The drama began after a September 2023 cyberattack by the hacking group Scattered Spider crippled MGM’s operations. Slot machines froze. Digital key cards failed. ATMs went dark. The attack cost MGM an estimated $100 million in losses. Ouch.
When the FTC came knocking in January 2024, they weren’t playing around. Then-Chair Lina Khan’s team demanded information across 100 categories, treating MGM as a “financial institution” due to its gambling markers. MGM refused to roll the dice on compliance.
By April, MGM had filed suit against the FTC, calling the investigation “dangerous overreach” and requesting Khan’s recusal. The case echoes the FTC’s earlier dark patterns investigations, which targeted practices undermining consumer privacy. The FTC doubled down in June, filing its own lawsuit to force MGM’s cooperation. They pointed to a previous 2019 data breach as evidence of a troubling pattern.
Federal investigators had advised MGM not to pay the ransom demands, a decision that likely extended the operational disruptions but aligned with growing government resistance to funding cybercriminals.
The sudden resolution leaves important questions hanging. Can the FTC regulate cybersecurity practices of non-financial companies? Should companies pay ransoms? The answers remain fuzzy.
For the corporate world, MGM’s successful challenge creates an interesting precedent. Companies might now feel emboldened to push back against broad information requests from regulators.

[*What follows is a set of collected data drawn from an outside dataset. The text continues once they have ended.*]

Lemma wp_removeFixup fuel t k s : zipv X value s t k → deficient t k → (color t = Black → length k <= fuel)%nat →
  (t = E → Parent s LTree = parent k) →
  wp (child ← removeFixup fuel value (root t); wr set_Color child Black) (λ _ s', balanced s (plug t k) s') s.
Proof.
  revert t k s. induction fuel as [|fuel IH]; intros t k s Hz Hdef Hf HE;
    pose proof (zip_color _ _ _ _ (zv_zip _ _ _ _ _ Hz) (zv_black _ _ _ _ _ Hz)) as Hc.
  all: destruct Hdef as [(Hct & n & Ht & Hk)|(Hct & n & Ht & Hk)]; simpl removeFixup.
  2, 4: apply wp_bind, wp_rd; [apply root_not_null|]; rewrite Hc, Hct, decide_False by done; apply wp_ret;
    eapply wp_paintChild; [done..| |done]; apply Hk; [done|by destruct t].
  { destruct k; [done|]. specialize (Hf Hct). simpl in Hf. lia. }
  destruct k as [|[d c p u] k]; [done|]. apply wp_bind, wp_rd; [apply root_not_null|]. rewrite Hc, Hct.
  rewrite decide_True by done. pose proof (rb_pos _ _ Ht) as Hn. pose proof (proj1 Hk) as Hu.
  assert (u ≠ E) as Hne by (by eapply rb_ne_E).
  pose proof (zipv_frame _ _ _ _ _ _ _ _ _ Hz) as (_ & HD & HO & _).
  apply wp_rd; [apply root_not_null|].
  assert (Parent s (root t) = LNode p) as ->.
  { destruct (decide (t = E)) as [->|Hte]; [by apply HE|]. by apply (zip_parent _ _ _ _ (zv_zip _ _ _ _ _ Hz)). }
  apply wp_rd; [done|].
  pose proof (zip_left _ _ _ _ _ _ _ _ (zv_zip _ _ _ _ _ Hz) ltac:(by right)) as Hside.
  apply wp_bind. assert (∀ (K : dir → M RedBlackTree link) Q, wp (K d) Q s →
    wp ((if decide (root t = Subtree Left s (LNode p)) then mret Left
         else right ← rd (Subtree Right) (LNode p); CHECK (bool_decide (root t = right));; mret Right)) (λ a s', wp (K a) Q s') s) as Hdir.
  { intros K Q HK. case_decide as Hl.
    - apply Hside in Hl as ->. by apply wp_ret.
    - assert (d = Right) as -> by (destruct d; naive_solver). apply wp_rd; [done|]. rewrite HD.
      apply wp_check_bind; [by apply bool_decide_true|]. by apply wp_ret. }
  apply (Hdir (λ d, _)). clear Hdir Hside. apply wp_bind.
  eapply wp_blackSister; [done..|]. intros s' c' x q y k' Hz' Hl Hn' Hx Hy Hacc Hred Hblack.
  pose proof (proj1 (zipv_up _ _ _ _ _ _ _ _ _) Hz') as Hz1. rewrite zipv_down, <- zipv_up in Hz1.
  pose proof (zipv_frame _ _ _ _ _ _ _ _ _ Hz1) as (_ & HDq & HOq & _ & HCx & HCy).
  apply wp_rd; [done|]. rewrite HDq. apply wp_rd; [apply root_not_null|]. rewrite HCx.
  apply wp_rd; [done|]. rewrite HOq. apply wp_rd; [apply root_not_null|]. rewrite HCy.
  case_decide as Hxy.
  - destruct Hxy as [Hcx Hcy]. apply wp_wr; [done|].
    apply (zipv_paint_sister _ _ _ _ _ _ _ _ _ Red) in Hz'; [|by destruct d]. rewrite root_node, paint_node in Hz'.
    rewrite zipv_up in Hz'. pose proof (IH _ _ _ Hz') as Hwp. rewrite root_node in Hwp.
    assert (rb (node d Red x q y) n) by (by apply rb_node_red).
    apply wp_bind_inv. eapply wp_mono; [apply Hwp|].
    + destruct c'.
      * right. rewrite color_node. split; [done|]. exists (S n). split; [|by apply Hred].
        rewrite paint_node. apply rb_node_black. eauto.
      * left. rewrite color_node. split; [done|]. exists (S n). destruct (Hblack eq_refl) as [-> ?].
        split; [|done]. apply rb_node_black. eauto.
    + rewrite color_node. intros ->. destruct (Hblack eq_refl) as [-> _]. specialize (Hf Hct). simpl in Hf. lia.
    + by destruct d.
    + intros _ s'' (t' & m & ? & Hn'' & ? & ?). exists t', m. split_and!; try done; [|by etrans].
      rewrite Hn'', <- Hn'. simpl. apply nodes_plug_eq. unfold fill. simpl. by rewrite !nodes_node.
  - apply wp_bind. eapply wp_mono; [eapply (wp_borrowBlack _ _ _ _ _ _ _ _ _ n); try done|].
    { destruct (color x), (color y); tauto. }
    intros _ s'' (k'' & m & Hz'' & Hn'' & Hm & Hl''). apply wp_ret. eapply wp_paintChild; [done|congruence| |by etrans].
    rewrite (paint_same Black t) by done. eauto.
Qed.
End fixup.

The MGM saga highlights the wild west nature of cybersecurity regulation. Without clear frameworks, companies and regulators are making it up as they go. Not exactly reassuring for consumers whose personal data hangs in the balance. A robust incident response plan could have potentially reduced MGM’s recovery time from months to just a week, saving millions in operational losses. Meanwhile, MGM has already settled 15 consumer class action lawsuits related to the incident, with $45 million awaiting final court approval.
But hey, at least MGM can get back to taking people’s money the old-fashioned way – at the blackjack table.